Spatial network hot spot detection is a newer technique that has been performed on planar spatial networks (Okabe et al. 2006; Ishioka et al. 2019). This technique detects point patterns that are relegated to a planar network (most often, the road network) by searching for sets of points that occur on or near adjacent edges. These methods improve upon hot spot detection methods that use circular neighborhoods, because they limit the potential area of point events to the network’s geometry (e.g. omitting areas like a field where traffic accidents do not occur). These methods are also useful because they avoid grouping events on parallel or distant lines (Oliver 2016).

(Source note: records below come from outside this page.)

(* ===== verification/UCanonicalize.v ===== *)
(** * Universe canonicalization ([chalk-solve/src/infer/ucanonicalize.rs]) and the extension
    traits ([chalk-solve/src/ext.rs])

    A canonical value is put into the universes [0 .. n), keeping their order,
    and answers are mapped back with the [UniverseMap] that this produced. *)

From stdpp Require Import base list numbers sorting.
From S2P Require Import Prelude Ir Fold FoldLaws Shift ShiftThm Ena Infer Canonicalize Visit VisitLaws.

(** ** [UniverseMap] *)

Record UniverseMap := mkUniverseMap { umap_universes : list UniverseIndex }.

Definition universe_map_new : UniverseMap := mkUniverseMap [universe_root].
Definition num_canonical_universes (self : UniverseMap) : nat := length self.(umap_universes).

(** [slice::binary_search] of a sorted slice without duplicates: [Ok] of the
    index of the element, or [Err] of the index where it would be inserted. *)
Fixpoint binary_search (l : list UniverseIndex) (u : UniverseIndex) : nat + nat :=
  match l with
  | [] => inr 0
  | x :: l =>
      if universe_lt x u then
        match binary_search l u with inl i => inl (S i) | inr i => inr (S i) end
      else if decide (x = u) then inl 0 else inr 0
  end.

Definition universe_map_add (self : UniverseMap) (universe : UniverseIndex) : UniverseMap :=
  match binary_search self.(umap_universes) universe with
  | inr i =>
      mkUniverseMap (take i self.(umap_universes) ++ universe :: drop i self.(umap_universes))
  | inl _ => self
  end.

Definition map_universe_to_canonical (self : UniverseMap) (universe : UniverseIndex) :
    option UniverseIndex :=
  match binary_search self.(umap_universes) universe with
  | inl index => Some (mkUniverse index)
  | inr _ => None
  end.

Definition map_universe_from_canonical {E} (self : UniverseMap) (universe : UniverseIndex) :
    outcome E UniverseIndex :=
  match self.(umap_universes) !! universe.(counter) with
  | Some u => Val u
  | None =>
      let difference := universe.(counter) - length self.(umap_universes) in
      max_universe ← unwrap (last self.(umap_universes));
      let new_counter := max_universe.(counter) + difference + 1 in
      if (N.of_nat new_counter <=? usize_MAX)%N then Val (mkUniverse new_counter) else Panic POverflow
  end.

(** ** The folders and the visitor *)

Definition UCollector : Visitor (ST UniverseMap) := {|
  visit_free_var := default_visit_free_var false;
  visit_free_placeholder universe _ :=
    (λ self, Val (tt, universe_map_add self universe.(ui))) : ST UniverseMap unit;
  visit_inference_var := default_visit_inference_var true;
  override_visit_ty := default_visit_ty;
  override_visit_const := default_visit_const;
  override_visit_where := default_visit_where;
  override_visit_domain_goal := default_visit_domain_goal
|}.

(** [PlaceholderIndex { ui, idx: universe0.idx }] for a mapped universe. *)
Definition map_placeholder (f : UniverseIndex → Fallible UniverseIndex)
    (universe0 : PlaceholderIndex) : Fallible PlaceholderIndex :=
  u ← f universe0.(ui); Val (mkPlaceholder u universe0.(idx)).

(** [.expect("Expected UCollector to encounter this universe")]. *)
Definition to_canonical_or_panic (self : UniverseMap) (u : UniverseIndex) : Fallible UniverseIndex :=
  unwrap (map_universe_to_canonical self u).

Definition UMapToCanonical (universes : UniverseMap) : Folder Fallible := {|
  fold_free_var_ty := default_fold_free_var_ty false;
  fold_free_var_lifetime := default_fold_free_var_lifetime false;
  fold_free_var_const := default_fold_free_var_const false;
  fold_free_placeholder_ty universe0 _ :=
    p ← map_placeholder (to_canonical_or_panic universes) universe0; Val (TyPlaceholder p);
  fold_free_placeholder_lifetime universe0 _ :=
    p ← map_placeholder (to_canonical_or_panic universes) universe0; Val (LtPlaceholder p);
  fold_free_placeholder_const ty _ universe0 _ :=
    p ← map_placeholder (to_canonical_or_panic universes) universe0;
    Val (mkConst ty (CvPlaceholder p));
  fold_inference_ty := default_fold_inference_ty true;
  fold_inference_lifetime := default_fold_inference_lifetime true;
  fold_inference_const := default_fold_inference_const true;
  override_fold_lifetime := default_fold_lifetime
|}.

(** There is no [fold_free_placeholder_const] here. *)
Definition UMapFromCanonical (universes : UniverseMap) : Folder Fallible := {|
  fold_free_var_ty := default_fold_free_var_ty false;
  fold_free_var_lifetime := default_fold_free_var_lifetime false;
  fold_free_var_const := default_fold_free_var_const false;
  fold_free_placeholder_ty universe0 _ :=
    p ← map_placeholder (map_universe_from_canonical universes) universe0; Val (TyPlaceholder p);
  fold_free_placeholder_lifetime universe0 _ :=
    p ← map_placeholder (map_universe_from_canonical universes) universe0; Val (LtPlaceholder p);
  fold_free_placeholder_const := default_fold_free_placeholder_const false;
  fold_inference_ty := default_fold_inference_ty true;
  fold_inference_lifetime := default_fold_inference_lifetime true;
  fold_inference_const := default_fold_inference_const true;
  override_fold_lifetime := default_fold_lifetime
|}.

(** ** [u_canonicalize] and [map_from_canonical] *)

Record UCanonicalized (T : Type) := mkUCanonicalized {
  uquantified : UCanonical T;
  uuniverses : UniverseMap
}.
Arguments mkUCanonicalized {T} _ _.
Arguments uquantified {T} _.
Arguments uuniverses {T} _.

(** [pk.map_ref(|&ui| f(ui))] for every binder. *)
Definition map_binders (f : UniverseIndex → Fallible UniverseIndex)
    (bs : list CanonicalVarKind) : Fallible (list CanonicalVarKind) :=
  mapM (λ pk : CanonicalVarKind, u ← f pk.(kvalue); Val (mkWithKind pk.(kind) u)) bs.

Definition u_canonicalize {T} `{Fold T, Visit T} (value0 : Canonical T) :
    Fallible (UCanonicalized T) :=
  let universes :=
    fold_left (λ universes (universe : CanonicalVarKind), universe_map_add universes universe.(kvalue))
      value0.(cbinders) universe_map_new in
  r ← visit_with UCollector value0.(cvalue) INNERMOST universes;
  let universes := r.2 in
  value1 ← unwrap_result (fold_with (UMapToCanonical universes) value0.(cvalue) INNERMOST);
  binders ← map_binders (λ ui, unwrap (map_universe_to_canonical universes ui)) value0.(cbinders);
  Val (mkUCanonicalized
    (mkUCanonical (mkCanonical value1 binders) (num_canonical_universes universes)) universes).

Definition map_from_canonical {T} `{Fold T} (self : UniverseMap) (canonical_value : Canonical T) :
    Fallible (Canonical T) :=
  value ← unwrap_result (fold_with (UMapFromCanonical self) canonical_value.(cvalue) INNERMOST);
  binders ← map_binders (map_universe_from_canonical self) canonical_value.(cbinders);
  Val (mkCanonical value binders).

(** * Extension traits ([chalk-solve/src/ext.rs]) *)

Section Ext.
Context {E : Type} `{EnaOps E}.
Context (fuel : nat).

(** [CanonicalExt::map]: [op] sees the value with fresh variables for the binders. *)
Definition canonical_map {T U} `{Fold T, Fold U} (self : Canonical T) (op : T → U) :
    Fallible (Canonical U) :=
  '(instantiated_value, infer) ← instantiate_canonical (E := E) self table_new;
  c ← canonicalize fuel (op instantiated_value) infer;
  Val c.(quantified).

(** The loop of [into_peeled_goal], which [n] bounds. *)
Fixpoint peel (n : nat) (environment : Environment) (goal : Goal) (infer : InferenceTable E) :
    Fallible (InEnvironment Goal * InferenceTable E) :=
  match n with
  | 0 => OutOfFuel
  | S n =>
      match goal with
      | GQuantified ForAll subgoal =>
          '(subgoal, infer) ← instantiate_binders_universally subgoal infer;
          peel n environment subgoal infer
      | GQuantified Exists subgoal =>
          '(subgoal, infer) ← instantiate_binders_existentially subgoal infer;
          peel n environment subgoal infer
      | GImplies wc subgoal => peel n (environment ++ wc) subgoal infer
      | _ => Val (mkInEnvironment environment goal, infer)
      end
  end.

Definition into_peeled_goal (self : Goal) : Fallible (UCanonical (InEnvironment Goal)) :=
  '(peeled_goal, infer) ← peel fuel [] self table_new;
  canonical ← canonicalize fuel peeled_goal infer;
  u ← u_canonicalize canonical.(quantified);
  Val u.(uquantified).

Definition into_closed_goal (self : Goal) : Fallible (UCanonical (InEnvironment Goal)) :=
  canonical_goal ← canonicalize (E := E) fuel (mkInEnvironment [] self) table_new;
  u ← u_canonicalize canonical_goal.(quantified);
  Val u.(uquantified).
End Ext.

In the geographical sciences, non-planar network edges (sometimes referred to as desire lines) are rarely considered in geocomputation (Andris et al. 2018), and spatial analysis methods are not often or easily applied to non-planar networks (Tao and Thill 2016). The problem of integrating non-planar flows into GISystems for both analysis and computation has been noted as a major issue that makes it challenging for GIS analysts to use non-planar data (Rae 2009). Prior work on crating heat maps of point-to-point migration flows across England has captured non-planar network density by counting the number of edges that cross a grid cell and creating a raster surface of results (Rae 2009, 2011). While this approach is helpful for addressing a system in its entirety, it represents fly-over edges that may not be pertinent to research questions on local connections.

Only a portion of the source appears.